Start of PROVIDED ENTRIES

(** * Expressive.JS: the compile pipeline of the plain-English web framework

    A shallow embedding of [tools.js] (the four framework tools) and of
    [llm-compiler.js] (plan cache check, replay of the tool calls, route
    wiring and the per-request render path), followed by the properties
    of the pipeline that the specification states.

    JavaScript strings are modelled by [string]; the values that travel in
    tool calls and in the cache file are JSON values ([JsVal]); a thrown
    exception is the [Throw] case of [Result]. *)

From Stdlib Require Import String Ascii List Bool Arith ZArith Lia.
From Stdlib Require Import Numbers.DecimalString.
From Stdlib Require Import Sorting.Permutation.
Import ListNotations.
Set Warnings "-register-all".
Open Scope list_scope.
Open Scope string_scope.

(* ================================================================== *)
(** ** JavaScript string primitives used by the sources *)
(* ================================================================== *)

Module JsString.

(** The characters the sources test for. *)
Definition dquote : ascii := ascii_of_nat 34.
Definition backslash : ascii := ascii_of_nat 92.
Definition slash : ascii := ascii_of_nat 47.
Definition dollar : ascii := ascii_of_nat 36.
Definition ampersand : ascii := ascii_of_nat 38.
Definition backtick : ascii := ascii_of_nat 96.
Definition apostrophe : ascii := ascii_of_nat 39.

(** A one-character string holding the double quote. *)
Definition dq : string := String dquote "".

(** [s.startsWith(pre)] *)
Definition startsWith (s pre : string) : bool := prefix pre s.

Fixpoint take (n : nat) (s : string) : string :=
  match n, s with
  | S k, String c s' => String c (take k s')
  | _, _ => ""
  end.

Fixpoint drop (n : nat) (s : string) : string :=
  match n, s with
  | S k, String _ s' => drop k s'
  | _, _ => s
  end.

(** [s.indexOf(pat)]: position of the first occurrence, [None] for -1. *)
Fixpoint indexOf (pat s : string) {struct s} : option nat :=
  if prefix pat s then Some 0
  else match s with
       | EmptyString => None
       | String _ s' => option_map S (indexOf pat s')
       end.

(** [a.join(sep)] on an array of strings. *)
Definition join (sep : string) (l : list string) : string := String.concat sep l.

(** The loop of [String.prototype.split] for a non-empty separator:
    find the next occurrence from the current position, emit the text
    before it, continue after it.  [fuel] bounds the number of
    occurrences; [length s] is always enough. *)
Fixpoint split_loop (fuel : nat) (sep s : string) : list string :=
  match indexOf sep s with
  | None => [s]
  | Some j =>
      match fuel with
      | O => [s]
      | S f => take j s :: split_loop f sep (drop (j + String.length sep) s)
      end
  end.

(** [s.split(sep)]; an empty separator splits into single characters. *)
Definition split (s sep : string) : list string :=
  match sep with
  | EmptyString => map (fun c => String c "") (list_ascii_of_string s)
  | _ => split_loop (String.length s) sep s
  end.

(** GetSubstitution of ECMA-262 for a string pattern (no captures):
    in the replacement text, [$$] stands for a dollar, [$&] for the
    matched text, [$`] for the text before the match and [$'] for the
    text after it; any other dollar is copied. *)
Fixpoint GetSubstitution (matched before after templ : string) : string :=
  match templ with
  | EmptyString => ""
  | String c rest =>
      if Ascii.eqb c dollar then
        match rest with
        | EmptyString => String c ""
        | String d rest' =>
            if Ascii.eqb d dollar then
              String dollar (GetSubstitution matched before after rest')
            else if Ascii.eqb d ampersand then
              matched ++ GetSubstitution matched before after rest'
            else if Ascii.eqb d backtick then
              before ++ GetSubstitution matched before after rest'
            else if Ascii.eqb d apostrophe then
              after ++ GetSubstitution matched before after rest'
            else String c (GetSubstitution matched before after rest)
        end
      else String c (GetSubstitution matched before after rest)
  end.

(** [s.replace(pat, repl)] with a string pattern: only the first
    occurrence is replaced, and [repl] goes through GetSubstitution. *)
Definition replace (s pat repl : string) : string :=
  match indexOf pat s with
  | None => s
  | Some pos =>
      let before := take pos s in
      let after := drop (pos + String.length pat) s in
      before ++ GetSubstitution pat before after repl ++ after
  end.

(** Removes the run of [c] at the start of [s]. *)
Fixpoint strip_leading (c : ascii) (s : string) : string :=
  match s with
  | EmptyString => ""
  | String d s' => if Ascii.eqb d c then strip_leading c s' else s
  end.
(** *** 3. Gardening Booking *)

Definition gardeningBookingRows (bookingDetails : JsValue) : Completion string :=
  template
    [ Lit "
      <tr><td>Property Type</td><td>";
      Sub (formatField bookingDetails "propertyType");
      Lit "</td></tr>
      <tr><td>Services</td><td>";
      Sub (formatField bookingDetails "services");
      Lit "</td></tr>
      <tr><td>Frequency</td><td>";
      Sub (formatField bookingDetails "frequency");
      Lit "</td></tr>
      <tr><td>Garden Size</td><td>";
      Sub (formatField bookingDetails "gardenSize");
      Lit "</td></tr>
      <tr><td>Condition</td><td>";
      Sub (formatField bookingDetails "gardenCondition");
      Lit "</td></tr>
      <tr><td>Plants</td><td>";
      Sub (formatField bookingDetails "plants");
      Lit "</td></tr>
      <tr><td>Waste Removal</td><td>";
      Sub (formatField bookingDetails "gardenWaste");
      Lit "</td></tr>
      <tr><td>Start Time</td><td>";
      Sub (formatField bookingDetails "workBegin");
      Lit "</td></tr>
      <tr><td>Hiring Decision</td><td>";
      Sub (formatField bookingDetails "hiringDecision");
      Lit "</td></tr>
      <tr><td>Location</td><td>";
      Sub (formatField bookingDetails "location");
      Lit "</td></tr>
    " ].

Definition gardeningAdminContent (userDetails : JsValue)
    (bookingRows description : string) : Completion string :=
  template
    [ Lit (q "
      <h2 style=`color: #2e7d32; margin-top:0;`>New Gardening Job Request</h2>
      <div class=`section-title`>Customer Details</div>
      <table class=`info-table`>
        <tr><td>Name</td><td>");
      Sub (Get userDetails "name");
      Lit "</td></tr>
        <tr><td>Email</td><td>";
      Sub (Get userDetails "email");
      Lit "</td></tr>
        <tr><td>Phone</td><td>";
      Sub (Get userDetails "phone");
      Lit (q "</td></tr>
      </table>
      <div class=`section-title`>Job Specification</div>
      <table class=`info-table`>");
      Lit bookingRows;
      Lit (q "</table>
      <div class=`section-title`>Customer Notes</div>
      <div class=`description-box`>");
      Lit (orElse description "No additional notes provided.");
      Lit "</div>
    " ].

Definition gardeningUserContent (userDetails : JsValue) (bookingRows : string)
  : Completion string :=
  template
    [ Lit (q "
      <h2 style=`color: #333; margin-top:0;`>Booking Confirmation</h2>
      <p>Dear ");
      Sub (Get userDetails "name");
      Lit (q ",</p>
      <p>Thank you for choosing <strong>LOKSAR</strong>. We have received your gardening service request.</p>
      <div class=`highlight`>
        Our gardening experts will review your requirements and get back to you soon.
      </div>
      <div class=`section-title`>Your Request Summary</div>
      <table class=`info-table`>");
      Lit bookingRows;
      Lit "</table>
      <p>Best Regards,<br>The Loksar Team</p>
    " ].

(** Lines 262-308: everything the handler computes before the first
    send. *)
Definition gardeningContents (req : BookingRequest)
  : Completion (JsValue * string * string) :=
  (userDetails <- parseField (userDetails_field req) ;;
   bookingDetails <- parseField (bookingDetails_field req) ;;
   bookingRows <- gardeningBookingRows bookingDetails ;;
   adminContent <- gardeningAdminContent userDetails bookingRows
                     (descriptionOf req) ;;
   userContent <- gardeningUserContent userDetails bookingRows ;;
   Normal (userDetails, adminContent, userContent))%completion.

(** [app.post('/api/book-gardening', upload.array('files'), ...)]. *)
Definition bookGardeningHandler (req : BookingRequest) : Action unit :=
  tryCatch
    (contents <- lift (gardeningContents req) ;;
     let '(userDetails, adminContent, userContent) := contents in
     sendEmail (envValue (ADMIN_EMAIL env)) "New Gardening Job Alert"
       (generateEmailTemplate (currentYear env) "New Gardening Job" adminContent)
       (Some (emailAttachments req)) ;;
     customer <- lift (Get userDetails "email") ;;
     sendEmail customer "Booking Received - Loksar Services"
       (generateEmailTemplate (currentYear env) "Booking Received" userContent)
       None ;;
     res_status_json 200 true)%action
    (fun error =>
       (console_error None error ;;
        res_status_json 500 false)%action).

End Server.

(** ** Summary of a handler run *)

(** What a run of a handler amounts to, as a function of the request and
    of the calls the transport has already seen: the calls it makes, in
    order, and whether it reports success.  The handlers are proved to
    behave as summarised here. *)

Definition okResponse : Response := {| status := 200; success := true |}.
Definition failResponse : Response := {| status := 500; success := false |}.

Definition responseOf (ok : bool) : Response :=
  if ok then okResponse else failResponse.

(** A world after some more calls, console lines and responses. *)
Definition extend (w : World) (calls : list MailOptions) (lines : list LogEntry)
    (written : list Response) : World :=
  {| outbox := (outbox w ++ calls)%list;
     console := (console w ++ lines)%list;
     responses := (responses w ++ written)%list |}.

Section Summary.

Variable env : Env.
Variable JSON_parse : string -> Completion JsValue.
Variable transporter : Transport.

(** Outcome of one [sendEmail] made after the calls [before]: the
    verdict of the transport, then the conversion of the recipient for
    the log line. *)
Definition sendCompletes (before : list MailOptions) (m : MailOptions)
  : Completion unit :=
  bindC (transporter before m) (fun _ =>
  bindC (ToString (to m)) (fun _ => Normal tt)).

(** The admin send, then the customer send when the first completed. *)
Definition twoSends (before : list MailOptions) (admin : MailOptions)
    (customer : Completion MailOptions) : list MailOptions * bool :=
  match sendCompletes before admin with
  | Throw _ => ([admin], false)
  | Normal _ =>
      match customer with
      | Throw _ => ([admin], false)
      | Normal second =>
          match sendCompletes (before ++ [admin])%list second with
          | Throw _ => ([admin; second], false)
          | Normal _ => ([admin; second], true)
          end
      end
  end.

(** [None]: the handler is left by a throw before its [try]. *)
Definition contactSummary (req : ContactRequest) (before : list MailOptions)
  : option (list MailOptions * bool) :=
  match contactContents req with
  | Throw _ => None
  | Normal (email, subject, adminContent, userContent) =>
      match ToString subject with
      | Throw _ => Some ([], false)
      | Normal subjectText =>
          Some (twoSends before
                  (mailOptions env (envValue (ADMIN_EMAIL env))
                     ("New Contact: " ++ subjectText)
                     (generateEmailTemplate (currentYear env) "New Contact"
                        adminContent) [])
                  (Normal
                     (mailOptions env email "We received your message - Loksar"
                        (generateEmailTemplate (currentYear env) "Thank You"
                           userContent) [])))
      end
  end.

Definition bookingSummary (contents : Completion (JsValue * string * string))
    (adminSubject adminTitle : string) (req : BookingRequest)
    (before : list MailOptions) : list MailOptions * bool :=
  match contents with
  | Throw _ => ([], false)
  | Normal (userDetails, adminContent, userContent) =>
      twoSends before
        (mailOptions env (envValue (ADMIN_EMAIL env)) adminSubject
           (generateEmailTemplate (currentYear env) adminTitle adminContent)
           (emailAttachments req))
        (bindC (Get userDetails "email") (fun customer =>
         Normal
           (mailOptions env customer "Booking Received - Loksar Services"
              (generateEmailTemplate (currentYear env) "Booking Received"
                 userContent) [])))
  end.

End of PROVIDED ENTRIES

=== ACTIVITY ===
Search the material for lines holding the word "twoSends", then say how many there are and nothing more.

=== EXERCISE SOLUTION ===
3